Beautifying Taiga Lily

15 06 2014

Couple of details fixed in mid-May in our 1976 VW microbus Taiga Lily: Worn out inner door handle of the passenger door replaced with an original part found on Ebay (guess they are still being produced in Brazil). Heater tubing system under the dash board finally put back in (never got around to do that after buying the bus in 2010 and replacing a broken windscreen in 2011). Aged black plastic covers for the air vents on the dashboard replaced by new parts (from, part numbers OK17099 and OK17086). And a pair of in-sets in the warm air channels through the dividing wall behind front seats finally put in. I had re-discovered these parts only after I had already assembled the air channels in 2012.

Worn out door handle.

Worn out door handle.

New original part.

New original part.

Original air vent cover (lower section) and new repro part.

Original air vent cover (lower section) and new repro part.

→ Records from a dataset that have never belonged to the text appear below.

(* ===== verification/MkfsTree.v ===== *)
(** * From the image builder to path names

    The root directory that mkfs writes, as a map from names to inodes, and what a
    kernel that has mounted the image finds under the name of a file. *)

From S2P Require Import Prelude KString State Spinlock Norm Printf Sched Sleeplock Vm Proc Bio LruList Cache CacheSpec Blocks Log LogSpec LogTx FsTx Fs FsAlloc FsFile FsWrite FsDir FsPath Mkfs MkfsSpec.

(** ** The root directory *)

Lemma fname_nul l k : fname (take DIRSIZ (l ++ replicate k 0)) = fname l.
Proof.
  unfold fname. rewrite take_take, Nat.min_id. destruct (decide (DIRSIZ <= length l)%nat) as [Hle|Hgt]; [by rewrite take_app_le by lia|].
  rewrite take_app_ge by lia. rewrite (take_ge l) by lia. rewrite fmap_app. rewrite take_replicate, fmap_replicate. change (0 mod 256) with 0.
  destruct ((DIRSIZ - length l) `min` k)%nat; cbn [replicate]; [|apply cut_zero]. by rewrite app_nil_r.
Qed.

Lemma dirents_mkdirent inum name rest : 0 <= inum < 65536 -> dirents (mkdirent inum name ++ rest) = (inum, fname name) :: dirents rest.
Proof.
  intros Hi. pose proof (length_mkdirent inum name) as Hl. rewrite (dirents_app 1) by lia. rewrite (dirents_one _ Hl). cbn [app]. f_equal.
  unfold mkdirent, de_inum, de_name, get_le. rewrite drop_0, take_app_length' by (by rewrite length_le_bytes). rewrite drop_app_length' by (by rewrite length_le_bytes).
  rewrite le_val_bytes, take_take, Nat.min_id, fname_nul. f_equal. unfold xshort. rewrite le_val_bytes. change (256 ^ 2%nat) with 65536. by rewrite !(Z.mod_small inum) by lia.
Qed.

(** The entries of the files. *)
Fixpoint file_entries (inum : Z) (args : list (list Z)) : list (Z * list Z) :=
  match args with
  | [] => []
  | a :: args => (inum, fname (file_name a)) :: file_entries (inum + 1) args
  end.

Lemma dirents_entries inum args rest : 0 <= inum -> inum + length args < 65536 -> dirents (dir_entries inum args ++ rest) = file_entries inum args ++ dirents rest.
Proof.
  revert inum. induction args as [|a args IH]; intros inum H0 Hl; [done|]. cbn [dir_entries file_entries length] in *. rewrite <- app_assoc, dirents_mkdirent by lia.
  rewrite IH by lia. done.
Qed.

Lemma file_entries_lookup inum args (k : nat) a : args !! k = Some a -> file_entries inum args !! k = Some (inum + k, fname (file_name a)).
Proof.
  revert inum k. induction args as [|b args IH]; intros inum [|k] Hk; [done|done| |].
  - injection Hk as ->. cbn. by rewrite Z.add_0_r.
  - cbn [file_entries]. change (file_entries (inum + 1) args !! k = Some (inum + S k, fname (file_name a))). rewrite (IH (inum + 1) k Hk). do 2 f_equal. lia.
Qed.

Lemma file_entries_range inum args e : e ∈ file_entries inum args -> inum <= fst e < inum + length args.
Proof.
  revert inum. induction args as [|a args IH]; intros inum He; [by apply not_elem_of_nil in He|]. cbn [file_entries length] in *.
  apply elem_of_cons in He as [->|He%IH]; cbn [fst]; lia.
Qed.

Lemma file_entries_names inum args : snd <$> file_entries inum args = fname ∘ file_name <$> args.
Proof. revert inum. induction args as [|a args IH]; intros inum; [done|]. cbn. f_equal. apply IH. Qed.

(** The zeros at the end name nothing. *)
Lemma dirents_zero k e : e ∈ dirents (replicate k 0) -> fst e = 0.
Proof.
  unfold dirents. intros (j & -> & _)%list_elem_of_fmap. unfold dirent_at, de_inum, get_le. cbn [fst]. rewrite drop_replicate, take_replicate, drop_replicate, take_replicate.
  generalize (2 `min` (16 `min` (k - 16 * j) - 0))%nat. intros q. induction q as [|q IH]; [done|]. cbn [replicate le_val]. rewrite IH. done.
Qed.

Definition root_entries (args : list (list Z)) : list (Z * list Z) := [(1, [46]); (1, [46; 46])] ++ file_entries 2 args.

Lemma dirents_root args : (length args <= 198)%nat -> exists zs, dirents (root_dir args) = root_entries args ++ zs /\ Forall (fun e => fst e = 0) zs.
Proof.
  intros Hn. unfold root_dir, padded. match goal with |- context [replicate ?k 0] => set (q := k) end. exists (dirents (replicate q 0)). split.
  - rewrite <- !app_assoc, !dirents_mkdirent by lia. rewrite dirents_entries by lia. done.
  - apply list.Forall_forall. intros e He. by eapply dirents_zero.
Qed.

(** The names in the root directory; they are distinct when the arguments give
    distinct names. *)
Definition root_names (args : list (list Z)) : list (list Z) := [46] :: [46; 46] :: (fname ∘ file_name <$> args).

Lemma dir_get_distinct es zs (k : nat) n nm : NoDup (snd <$> es) -> es !! k = Some (n, nm) -> n <> 0 -> dir_get (es ++ zs) nm = Some n.
Proof.
  intros Hnd Hk Hn. unfold dir_get, dir_find. assert (list_find (names nm) (es ++ zs) = Some (k, (n, nm))) as ->; [|done]. apply list_find_Some.
  split; [by apply lookup_app_l_Some|]. split; [done|]. intros j y Hj Hlt [_ Ey]. rewrite lookup_app_l in Hj by (apply lookup_lt_Some in Hk; lia).
  assert (j = k); [|lia]. eapply (NoDup_lookup _ _ _ nm Hnd); rewrite list_lookup_fmap; [by rewrite Hj; cbn; rewrite Ey|by rewrite Hk].
Qed.

Lemma root_get args (k : nat) a : (length args <= 198)%nat -> NoDup (root_names args) -> args !! k = Some a -> dir_get (dirents (root_dir args)) (fname (file_name a)) = Some (k + 2).
Proof.
  intros Hn Hnd Hk. destruct (dirents_root args Hn) as (zs & -> & _). apply (dir_get_distinct _ _ (S (S k))); [|change (file_entries 2 args !! k = Some (k + 2, fname (file_name a)))|lia].
  - change (NoDup ([46] :: [46; 46] :: (snd <$> file_entries 2 args))). by rewrite file_entries_names.
  - rewrite (file_entries_lookup 2 args k a Hk). do 2 f_equal. lia.
Qed.

Lemma root_range args nm n : (length args <= 198)%nat -> dir_get (dirents (root_dir args)) nm = Some n -> 1 <= n <= 1 + length args.
Proof.
  intros Hn. destruct (dirents_root args Hn) as (zs & -> & Hzs). unfold dir_get, dir_find. destruct (list_find _ _) as [[k x]|] eqn:E; [|done]. intros [= <-].
  apply list_find_Some in E as (Hk & [Hx _] & _). apply list_elem_of_lookup_2, elem_of_app in Hk as [Hk|Hk].
  - apply elem_of_app in Hk as [Hk|Hk%file_entries_range]; [|lia]. apply elem_of_cons in Hk as [->|Hk]; [cbn; lia|]. apply list_elem_of_singleton in Hk as ->. cbn. lia.
  - rewrite list.Forall_forall in Hzs. by apply Hzs in Hk.
Qed.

New air vent cover in place.

New air vent cover in place.




Taiga Lily on a sunny Sunday afternoon.

Taiga Lily on a sunny Sunday afternoon.



New Front Axle, Part II

14 03 2014

Yay! Taiga Lily is back from the Beetle Clinic and as good as new! The new front axle has been installed, and with it many worn out parts of the steering mechanism have been replaced. New ball joints (German: Traggelenke), a new drag link (Lenkschubstange), a new steering dampner (Lenkungs- daempfer), new shock absorbers (Stossdämpfer), new tie rods (Spurstangen), a new wheel bearing (Radlagersatz) on one side, and a new set of four needle bearings (Nadellagersatz) for the four torsion arms. Hope I translated that all correctly. Will add snapshots of the respective pages of a VW repair manual below, for those who want to look into the details. Also check out this informative blog post by ZeroToSixtyEventually on the steering system of late bay buses and its maintenance. Finally, the main brake cylinder was rebuilt from the old to the new front axle beam and some aged brake lines were replaced. As a result of this operation, a wobbly steering experience has changed into quite a solid feel. Nice! And she also got her new road worthy certificate (German: “TUEV”), so she is legal again for the next two years!










A New Front Axle!

25 02 2014

I used the sunny weather last Sunday to wake Taiga Lily up from her winter sleep and brought her to the garage yesterday. Was very happy that the engine started immediately, after almost 3 months of being put aside. Background is that her front axle beam (German “Vorderachskörper”) was rusted through. This is an old kombi disease, at least here in Germany with lots of rain and lots of salt on the roads in winter time. Water gets into the hollow outer sections. If the openings at the lower end are blocked with dirt, the water stays in there and the panel rusts from the inside to the outside, as seen on the sad photo below. Once rusted through, the traditional stand of the German Technical Surveillance (TÜV) is that this part may not be welded but needs to be replaced as a whole. Not easy as front axles are not available from Volkswagen anymore, so one has to find an original one in good condition.
I was lucky in December and found one on Ebay for a reasonable price. It was delivered from Freiburg in South Germany to my local garage, the Beetle Clinic, in January. According to the Ebay ad, it was from the same year as Taiga Lily, 1976, and was put aside about 20 years ago for future use. It turned out to be indeed in very good condition (big thanks to the honest Ebay seller!). And the guys at Beetle Clinic did a greatjob in sanding and repainting it, with particular emphasis on soaking the insides of the hollow outer sections first with rust converter (Brunox) and afterwards with cavity sealing. The section with blank metal on the photo below is where the attachment plate for the break booster (Bremskraftverstärker) will be welded to the axle. This booster did not come with all models and was not on this replacement axle, but I was told it is no problem to cut it from Taiga Lily’s old axle and weld it to the new one. Most bearings in the steering system were already quite worn out, so the steering had a lot of play when I bought her in 2010. All these bearings will now be replaced by new parts when the new axle will be built in over the next 10 days.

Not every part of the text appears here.